En attendant de trouver une solution durable, la sobriété reste l’objectif de toute l’équipe d’anesthésie du bloc opératoire de l’Institut Curie. « Le meilleur déchet est celui que nous n’utilisons pas », affirme Jane Muret. La Société française d’anesthésie et de réanimation (Sfar) recommande d’ailleurs de réduire la consommation en gaz halogéné et donc de réduire la quantité rejetée. « Nous pouvons réutiliser jusqu’à 95 % du gaz que le patient a déjà expiré, qui est ensuite filtré et épuré de son CO2 », explique-t-elle.

L’utilisation d’anesthésiants intraveineux est aussi une solution évoquée par la Sfar pour remplacer les gaz. « Chez l’enfant, c’est compliqué, on peut avoir des difficultés pour leur poser une voie veineuse, dit la Dr Jane Muret. Et puis, les médicaments ont aussi une toxicité et sont évacués dans les urines, donc dans la nature. Il faudrait calculer le cycle de vie de ce traitement et le comparer aux gaz pour voir lequel est le plus vert. »


Quid des autres hôpitaux ?

Dans le milieu médical, les choses évoluent petit à petit. Depuis la création, en 2016, d’un comité de développement durable par la Sfar qui propose un certain nombre de recommandations de verdissement, de plus en plus de jeunes médecins s’engagent dans plus d’écologie à l’hôpital. Le collectif écoresponsable en santé Ceres a été créé en 2020. Il regroupe dix-sept associations professionnelles, dont la Sfar et l’Association française de chirurgie pour diminuer le bilan carbone des hôpitaux.

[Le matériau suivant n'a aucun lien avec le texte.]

(** The nine cells, given the pitches and the margins. *)
Lemma cells_placed (wd ht pw ph x0 x1 x2 y0 y1 y2 : Z) :
  1 <= wd -> 1 <= ht ->
  x0 + wd <= x1 -> x1 + wd <= x2 -> y0 + ht <= y1 -> y1 + ht <= y2 ->
  0 <= x0 -> x2 + wd <= pw -> 0 <= y0 -> y2 + ht <= ph ->
  (forall j : nat, (j < 9)%nat ->
     rect_inside (cell_position [x0; x1; x2] [y0; y1; y2] j) wd ht (pw, ph)) /\
  (forall i j : nat, (i < 9)%nat -> (j < 9)%nat -> i <> j ->
     rect_disjoint (cell_position [x0; x1; x2] [y0; y1; y2] i)
       (cell_position [x0; x1; x2] [y0; y1; y2] j) wd ht).
Proof.
  intros Hwd Hht Hx01 Hx12 Hy01 Hy12 Hx0 Hx2 Hy0 Hy2. split.
  - intros j Hj. unfold rect_inside, cell_position. cbn [fst snd].
    pose proof (Nat.mod_upper_bound j 3 ltac:(lia)) as Hc.
    assert (Hr : (j / 3 < 3)%nat) by (apply Nat.Div0.div_lt_upper_bound; lia).
    clear Hj.
    generalize dependent (j mod 3)%nat. generalize dependent (j / 3)%nat.
    intros r Hr c Hc.
    destruct c as [| [| [| ?]]]; try lia;
      destruct r as [| [| [| ?]]]; try lia; cbn [nth]; lia.
  - intros i j Hi Hj Hij. unfold rect_disjoint, cell_position.
    pose proof (Nat.div_mod_eq i 3) as Ei.
    pose proof (Nat.div_mod_eq j 3) as Ej.
    pose proof (Nat.mod_upper_bound i 3 ltac:(lia)) as Hci.
    pose proof (Nat.mod_upper_bound j 3 ltac:(lia)) as Hcj.
    assert (Hri : (i / 3 < 3)%nat) by (apply Nat.Div0.div_lt_upper_bound; lia).
    assert (Hrj : (j / 3 < 3)%nat) by (apply Nat.Div0.div_lt_upper_bound; lia).
    assert (Hne : (i mod 3 <> j mod 3 \/ i / 3 <> j / 3)%nat) by lia.
    clear Ei Ej Hi Hj Hij.
    generalize dependent (i mod 3)%nat. generalize dependent (i / 3)%nat.
    generalize dependent (j mod 3)%nat. generalize dependent (j / 3)%nat.
    clear i j. intros rj Hrj cj Hcj ri Hri ci Hci Hne.
    destruct ci as [| [| [| ?]]]; try lia;
      destruct ri as [| [| [| ?]]]; try lia;
      destruct cj as [| [| [| ?]]]; try lia;
      destruct rj as [| [| [| ?]]]; try lia;
      cbn [nth fst snd]; lia.
Qed.

(** The layout of a [dpi] of at least 1, when it is computed: the nine
    cells lie on the page and are pairwise disjoint. *)
Lemma layout_is_sound (d wd ht pw ph : Z) (xs ys : list Z) :
  1 <= d ->
  cell_size d = OK (wd, ht) ->
  page_size d = OK (pw, ph) ->
  xcords d = OK xs ->
  ycords d = OK ys ->
  1 <= wd /\ 1 <= ht /\
  (forall j : nat, (j < 9)%nat ->
     rect_inside (cell_position xs ys j) wd ht (pw, ph)) /\
  (forall i j : nat, (i < 9)%nat -> (j < 9)%nat -> i <> j ->
     rect_disjoint (cell_position xs ys i) (cell_position xs ys j) wd ht).
Proof.
  intros Hd Hcell Hpage Hxs Hys.
  destruct (xcords_shape _ _ Hxs) as (x0 & x1 & x2 & ->).
  destruct (ycords_shape _ _ Hys) as (y0 & y1 & y2 & ->).
  destruct (pitch_holds _ _ _ _ _ _ _ _ _ Hd Hcell Hxs Hys)
    as (Hwd & Hht & Hx01 & Hx12 & Hy01 & Hy12).
  destruct (fit_holds _ _ _ _ _ _ _ _ _ _ _ Hd Hcell Hpage Hxs Hys)
    as (Hx0 & Hx2 & Hy0 & Hy2).
  split; [exact Hwd |]. split; [exact Hht |].
  apply cells_placed; assumption.
Qed.

(** X15. For every [dpi] of at least 1 for which the sizes and the tables are
    computed, each of the nine image rectangles of a page lies entirely
    on the page: no coordinate is negative, the third column ends at or
    before the right edge and the third row at or before the bottom
    edge. *)
Theorem cells_lie_on_the_page (d wd ht pw ph : Z) (xs ys : list Z) (j : nat) :
  1 <= d ->
  cell_size d = OK (wd, ht) ->
  page_size d = OK (pw, ph) ->
  xcords d = OK xs ->
  ycords d = OK ys ->
  (j < 9)%nat ->
  rect_inside (cell_position xs ys j) wd ht (pw, ph).
Proof.
  intros Hd Hcell Hpage Hxs Hys Hj.
  destruct (layout_is_sound d wd ht pw ph xs ys Hd Hcell Hpage Hxs Hys)
    as (_ & _ & Hin & _).
  now apply Hin.
Qed.

Lemma cells_lie_on_the_page_witness :
  rect_inside (cell_position [0; 3; 5] [0; 3; 7] 8) 2 3 (8, 11).
Proof.
  apply (cells_lie_on_the_page 1 2 3 8 11 [0; 3; 5] [0; 3; 7] 8).
  - lia.
  - vm_compute. reflexivity.
  - vm_compute. reflexivity.
  - vm_compute. reflexivity.
  - vm_compute. reflexivity.
  - lia.
Defined.

(** ** Multiples of 100 *)

Lemma round_half_even_div_multiple (k c : Z) :
  0 < c -> round_half_even_div (c * k) c = k.
Proof.
  intros Hc. unfold round_half_even_div.
  rewrite (Z.mul_comm c k), Z_mod_mult, Z_div_mult by lia.
  replace (2 * 0 ?= c) with Lt by (symmetry; apply Z.compare_lt_iff; lia).
  reflexivity.
Qed.

(** X16. At a [dpi] that is a multiple of 100 (as the default 1000 is), below
    [2^47], the whole layout is the layout of 100 dpi scaled: for
    [dpi = 100 * k] the cards are [250k x 350k], the page [850k x 1100k],
    the columns at [50k], [301k] and [552k] and the rows at [25k], [376k]
    and [727k]; the gap between neighbouring cards is k pixels both ways,
    the margins are [50k] left, [48k] right, [25k] top and [23k] bottom. *)
Theorem layout_scales_by_hundreds (k : Z) :
  1 <= k -> 100 * k < 2 ^ 47 ->
  cell_size (100 * k) = OK (250 * k, 350 * k) /\
  page_size (100 * k) = OK (850 * k, 1100 * k) /\
  xcords (100 * k) = OK [50 * k; 301 * k; 552 * k] /\
  ycords (100 * k) = OK [25 * k; 376 * k; 727 * k].
Proof.
  intros Hk Hlt.
  destruct (tables_in_closed_form (100 * k) ltac:(lia))
    as (Hc & Hp & _ & _ & Hx & Hy).
  assert (R1 : round_half_even_div (100 * k) 100 = k)
    by (apply round_half_even_div_multiple; lia).
  assert (R2 : round_half_even_div (100 * k) 50 = 2 * k).
  { replace (100 * k) with (50 * (2 * k)) by lia.
    apply round_half_even_div_multiple. lia. }
  rewrite R1, R2 in Hx, Hy.
  assert (E1 : 5 * (100 * k) / 2 = 250 * k) by (Z.div_mod_to_equations; lia).
  assert (E2 : 7 * (100 * k) / 2 = 350 * k) by (Z.div_mod_to_equations; lia).
  assert (E3 : 17 * (100 * k) / 2 = 850 * k) by (Z.div_mod_to_equations; lia).
  assert (E4 : 11 * (100 * k) = 1100 * k) by lia.
  assert (E5 : 100 * k / 2 = 50 * k) by (Z.div_mod_to_equations; lia).
  assert (E6 : 3 * (100 * k) + k = 301 * k) by lia.
  assert (E7 : 11 * (100 * k) / 2 + 2 * k = 552 * k)
    by (Z.div_mod_to_equations; lia).
  assert (E8 : 100 * k / 4 = 25 * k) by (Z.div_mod_to_equations; lia).
  assert (E9 : 15 * (100 * k) / 4 + k = 376 * k)
    by (Z.div_mod_to_equations; lia).
  assert (E10 : 29 * (100 * k) / 4 + 2 * k = 727 * k)
    by (Z.div_mod_to_equations; lia).
  rewrite E1, E2 in Hc. rewrite E3, E4 in Hp. rewrite E5, E6, E7 in Hx.
  rewrite E8, E9, E10 in Hy. auto.
Qed.

Lemma layout_scales_by_hundreds_witness :
  cell_size (100 * 10) = OK (250 * 10, 350 * 10) /\
  page_size (100 * 10) = OK (850 * 10, 1100 * 10) /\
  xcords (100 * 10) = OK [50 * 10; 301 * 10; 552 * 10] /\
  ycords (100 * 10) = OK [25 * 10; 376 * 10; 727 * 10].
Proof.
  apply (layout_scales_by_hundreds 10).
  - lia.
  - vm_compute. reflexivity.
Defined.

(** ** Where the gap vanishes *)

Lemma round_half_even_div_zero (n c : Z) :
  0 <= n -> 0 < c -> (round_half_even_div n (2 * c) = 0 <-> n <= c).
Proof.
  intros Hn Hc. split.
  - unfold round_half_even_div.
    destruct (Z.compare_spec (2 * (n mod (2 * c))) (2 * c));
      [destruct (Z.even (n / (2 * c))) | |];
      Z.div_mod_to_equations; nia.
  - intros Hle. unfold round_half_even_div.
    rewrite Z.div_small, Z.mod_small by lia.
    destruct (Z.compare_spec (2 * n) (2 * c)); [reflexivity | reflexivity | lia].
Qed.

(** X17. The gap between neighbouring cards, [round(.01 * dpi)], is zero
    exactly up to [dpi = 50], the tie [round(0.5)] going to the even 0;
    the gap to the third column and row, [round(.02 * dpi)], is zero
    exactly up to [dpi = 25]. Up to 50 dpi the second column starts at
    [3 * dpi] sharp. *)
Theorem gap_is_zero_up_to_50 (n : Z) :
  1 <= n < 2 ^ 47 ->
  (gap1 n = OK 0 <-> n <= 50) /\
  (gap2 n = OK 0 <-> n <= 25) /\
  (n <= 50 -> exists x0 x2, xcords n = OK [x0; 3 * n; x2]).
Proof.
  intros Hn.
  destruct (tables_in_closed_form n Hn) as (_ & _ & Hg1 & Hg2 & Hx & _).
  pose proof (round_half_even_div_zero n 50 ltac:(lia) ltac:(lia)) as Z1.
  pose proof (round_half_even_div_zero n 25 ltac:(lia) ltac:(lia)) as Z2.
  change (2 * 50) with 100 in Z1. change (2 * 25) with 50 in Z2.
  rewrite Hg1, Hg2. split; [| split].
  - rewrite <- Z1. split; [intros H; now injection H | intros ->; reflexivity].
  - rewrite <- Z2. split; [intros H; now injection H | intros ->; reflexivity].
  - intros Hle. apply Z1 in Hle. rewrite Hx, Hle, Z.add_0_r. eauto.
Qed.

Lemma gap_is_zero_up_to_50_witness :
  (gap1 50 = OK 0 <-> 50 <= 50) /\
  (gap2 50 = OK 0 <-> 50 <= 25) /\
  (50 <= 50 -> exists x0 x2, xcords 50 = OK [x0; 3 * 50; x2]).
Proof.
  apply (gap_is_zero_up_to_50 50).
  split; [lia | vm_compute; reflexivity].
Defined.

(* ===================================================================== *)
(** * The [__main__] block, end to end *)
(* ===================================================================== *)

(** Every image that [list_files] returns has the size of a cell. *)
Lemma accepted_image_size (lower : string -> string) (w : World)
    (args : arguments) (allfiles : list Image) (img : Image) :
  resize_gives_size w ->
  list_files lower w args = OK allfiles ->
  In img allfiles ->
  exists wd ht, cell_size (dpi args) = OK (wd, ht) /\ im_size img = (wd, ht).
Proof.
  intros Hsize Hrun Hin.
  unfold list_files in Hrun. rewrite list_files_run_verdict in Hrun.
  cbn [bind fst] in Hrun. injection Hrun as <-.
  apply in_flat_map in Hin. destruct Hin as (name & _ & Hacc).
  destruct (entry_verdict lower w args name) as [img' | reason] eqn:Hv;
    cbn [accepted_of] in Hacc; [| contradiction].
  destruct Hacc as [-> | []].
  unfold entry_verdict in Hv.
  destruct (any _ (excluded args)); [discriminate Hv |].
  destruct (negb _); [discriminate Hv |].
  destruct (load_image w args _) as [img' | e] eqn:Hload; [| discriminate Hv].
  injection Hv as ->.
  unfold load_image in Hload.
  apply bind_OK in Hload. destruct Hload as (img0 & _ & Hload).
  apply bind_OK in Hload. destruct Hload as (_u & _ & Hload).
  apply bind_OK in Hload. destruct Hload as (src & _ & Hload).
  apply bind_OK in Hload. destruct Hload as ([wd ht] & Hcell & Hres).
  exists wd, ht. split; [exact Hcell | exact (Hsize _ _ _ Hres)].
Qed.

Lemma getitem_first {A : Type} (a : A) (l : list A) : getitem (a :: l) 0 = OK a.
Proof. exact (getitem_nat (a :: l) 0 a eq_refl). Qed.

(** The saving step: it needs a first page, and hands over all the pages
    in their order. *)
Lemma save_document_inv (w : World) (pages : list Canvas) (args : arguments)
    (doc : Document) :
  save_document w pages args = OK doc ->
  pages <> [] /\
  doc = {| doc_path := output args; doc_resolution := dpi args;
           doc_pages := pages |} /\
  Image_save w doc = OK tt.
Proof.
  destruct pages as [| first rest].
  - unfold save_document. rewrite getitem_nil. discriminate.
  - unfold save_document.
    rewrite getitem_first. cbn [bind tl].
    destruct (Image_save w _) as [[] |] eqn:Hs; cbn [bind]; [| discriminate].
    intros H. injection H as <-. split; [discriminate |]. auto.
Qed.

(** The stages of a run that ended with a document. *)
Lemma main_inv (lower : string -> string) (w : World) (ns : Namespace)
    (doc : Document) :
  main lower w ns = OK doc ->
  exists args files pages,
    parse_arguments w ns = OK args /\
    list_files lower w args = OK files /\
    generate_images w files args = OK pages /\
    save_document w pages args = OK doc.
Proof.
  unfold main. intros H.
  apply bind_OK in H. destruct H as (args & Hparse & H).
  apply bind_OK in H. destruct H as (files & Hlist & H).
  apply bind_OK in H. destruct H as (pages & Hgen & H).
  exists args, files, pages. auto.
Qed.

(** X18. A run that ends normally has written one document: at a path that
    ends in [.pdf] and at which no file existed when the arguments were
    checked, with the [--dpi] as its resolution, made of the pages of
    [generate_images] in their order, [ceil(n / 9)] of them for the n
    images, at least one, that [list_files] accepted. *)
Theorem run_writes_one_document (lower : string -> string) (w : World)
    (ns : Namespace) (doc : Document) :
  main lower w ns = OK doc ->
  exists args files,
    parse_arguments w ns = OK args /\
    list_files lower w args = OK files /\
    files <> [] /\
    generate_images w files args = OK (doc_pages doc) /\
    List.length (doc_pages doc) = pages_needed (List.length files) /\
    doc_path doc = output_file (ns_output ns) /\
    endswith (doc_path doc) ".pdf" = true /\
    isfile w (doc_path doc) = false /\
    doc_resolution doc = ns_dpi ns /\
    Image_save w doc = OK tt.
Proof.
  intros H. apply main_inv in H.
  destruct H as (args & files & pages & Hparse & Hlist & Hgen & Hsave).
  apply save_document_inv in Hsave. destruct Hsave as (Hne & -> & Hsave).
  cbn [doc_pages doc_path doc_resolution].
  pose proof (parse_arguments_inv _ _ _ Hparse) as (Hfree & _ & Hargs).
  exists args, files.
  split; [exact Hparse |]. split; [exact Hlist |].
  split.
  { intros ->. apply generate_images_nil in Hgen. contradiction. }
  split; [exact Hgen |].
  split.
  { destruct (generate_images_inv _ _ _ _ Hgen)
      as (sz & xs & ys & _ & _ & _ & _ & ->).
    now rewrite length_map, length_seq. }
  rewrite Hargs. cbn [output dpi].
  split; [reflexivity |].
  split; [apply output_file_ends_with_pdf |].
  split; [exact Hfree |]. split; [reflexivity |].
  rewrite Hargs in Hsave. exact Hsave.
Qed.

« Nous avons commencé notre transition écologique au CHU de Strasbourg en 2017 sous l’impulsion des anesthésistes. On a commencé par recycler les métaux et diminuer notre consommation de produits à usage unique, affirme le Dr Patrick Pessaux, chirurgien digestif au CHU de Strasbourg, président du collectif Ceres et du comité de la transition écologique de la Fédération hospitalière de France, et conseiller expert de la transition écologique à l’ARS Grand Est. Tous les professionnels se sont investis. Cette implication donne du sens à tous les acteurs de l’hôpital. »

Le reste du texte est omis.